Our data flows depend on the etl database knowing the structure of the target application database. One possible approach to syncing the data between these two databases is a foreign data wrapper. This ticket is to explore their use. The end result should be a draft pull request with an example of leveraging these tools and a PR description that describes its use. A comment below has a quick brief

If the experiment goes well, we can use it for the ETL of the Capital Planning Explorer prototype

Acceptance Criteria

TangoYankee commented 1 month ago

The ty/fdw branch has a sql/tax-fdw.sql file with code to make a foreign data wrapper (fdw).

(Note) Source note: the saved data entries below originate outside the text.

Lemma initCapabilities_ok n : Inv None (λ _, []) (λ _, []) (initCapabilities n).
Proof.
  split; cbn.
  - intros t T. by rewrite lookup_empty.
  - intros c C [-> _]%lookup_replicate. split; cbn; try done; [by intros th ?%elem_of_nil|constructor].
  - intros c C [-> _]%lookup_replicate _ _ [?|[_ [?|[? _]]]]; done.
  - done.
Qed.
Lemma initScheduler_ok n s0 : initScheduler malloc no_thread n = Ok (tt, s0) → good s0 ∧ length (capabilities s0) = n.
Proof.
  unfold initScheduler, startWorkerTasks.
  assert (∀ k from s, (from + k = n ∨ k = 0)%nat → good s → length (capabilities s) = n → (∀ c, (from ≤ c < n)%nat → is_free s c) →
    wpb (for_each (seq from k) (startWorkerTask malloc no_thread)) (λ _ s', good s' ∧ length (capabilities s') = n) s) as H.
  { induction k as [|k IH]; intros from s Hk (rq & sw & HI) Hl Hfree; cbn [seq for_each]; [apply wpb_wp, wp_ret; split; [by exists rq, sw|done]|].
    destruct (is_free_cap s from) as (C & HC & Hr); [apply Hfree; lia|]. apply wpb_bind. eapply wpb_startWorkerTask; [done|]. cbv zeta.
    destruct (malloc_fresh (dom (tasks s))) as [Hd Hn]. set (w := malloc _) in *.
    assert (Inv None rq sw (take w [] from (add_task w (fresh_task true) s))) as HI'.
    { eapply (Inv_take None rq sw _ w (fresh_task true)); [by apply Inv_add|by left|apply lookup_insert_eq|done..]. }
    apply IH; [lia|by exists rq, sw| |].
    - unfold take. by rewrite setC_length.
    - intros c Hc. unfold is_free, running, take. rewrite setC_cap, decide_False by lia. apply Hfree. lia. }
  intros E. specialize (H (n - 1) 1 (initCapabilities n))%nat. unfold wpb in H. rewrite E in H. apply H.
  - lia.
  - exists (λ _, []), (λ _, []). apply initCapabilities_ok.
  - cbn. apply length_replicate.
  - intros c Hc. unfold is_free, running. cbn. rewrite lookup_replicate_2 by lia. done.
Qed.
Lemma reachable_good n s : reachable n s → good s.
Proof.
  intros (s0 & Hi & Hs). induction Hs as [|s1 s2 Hs IH [a He Ha]]; [by eapply initScheduler_ok|].
  pose proof (perform_ok malloc no_thread malloc_fresh s1 a IH He) as H. unfold wpb in H. by rewrite Ha in H.
Qed.

(** A run given by its actions *)
Fixpoint plays (l : list action) (s : rts) : option rts :=
  match l with
  | [] => Some s
  | a :: l =>
    if enabled malloc no_thread a s then
      match perform malloc no_thread a s with Ok (_, s') => plays l s' | Err _ => None end
    else None
  end.
Lemma plays_reachable n l s0 s : initScheduler malloc no_thread n = Ok (tt, s0) → plays l s0 = Some s → reachable n s.
Proof.
  intros Hi Hl. exists s0. split; [done|]. assert (steps malloc no_thread s0 s0) as Hs by constructor.
  revert Hs Hl. generalize s0 at 2 3 as s1. induction l as [|a l IH]; intros s1 Hs; cbn; [by intros [= <-]|].
  destruct (enabled malloc no_thread a s1) eqn:He; [|done]. destruct (perform malloc no_thread a s1) as [[[] s2]|] eqn:Ha; [|done].
  apply IH. eapply steps_step; [exact Hs|]. by econstructor.
Qed.

(** ** Properties *)

(** C6: at most one task holds a Capability.  In every state that the tasks
    reach, [cap->running_task] is the one task whose OS thread holds the
    Capability, wherever that thread is, and it is NULL when none does. *)
Theorem capability_exclusive n s c C :
  reachable n s → capabilities s !! c = Some C →
  (∀ t T, tasks s !! t = Some T → c ∈ held (os_thread T) ↔ running_task C = t) ∧
  (running_task C = NULL ∨ is_Some (tasks s !! running_task C)).
Proof.
  intros (rq & sw & HI)%reachable_good HC. pose proof (inv_cap _ _ _ _ HI _ _ HC) as Hck. split.
  - intros t T HT. split; [by eapply held_run|]. intros E.
    assert (running_task C ≠ NULL) as Hn by (rewrite E; by apply (inv_task _ _ _ _ HI _ _ HT)).
    destruct (ck_run _ _ _ _ _ Hck Hn) as (T' & HT' & Hh). rewrite E, HT in HT'. by injection HT' as <-.
  - destruct (decide (running_task C = NULL)) as [?|Hn]; [by left|right].
    destruct (ck_run _ _ _ _ _ Hck Hn) as (T' & HT' & _). by exists T'.
Qed.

FDWs behave in a similar way to shallow copies of objects in javascript. With shallow object copies, it is a reference to the original object. Updating the copy also updates the original. We can use FDWs to apply this paradigm to tables across databases. Imagine we have Database A (the target database) with Table Foo. We want to transform some data in Database B (the ETL Database) and use the resulting data to populate Database B. We can use a FDW wrapper to create a reference in Database B to the Foo Table in Database A. The reference enforces the schema and constraints of the Foo table, without needing to fully replicate it in Database B. Unfortunately, there are limitations to this approach. First, the SQL command directly uses the password. There seem to be ways to replace the direct usage with an environment credential but more research is required. However, the bigger issue relates to custom types. The database creating the FDW needs to have all of the data types used in the target table. This means we need to define our enums within the ETL database. This isn't as much of a maintenance burden as defining the whole table schema. However, it does undermine the main benefit- not needing to maintain schemas in two different places.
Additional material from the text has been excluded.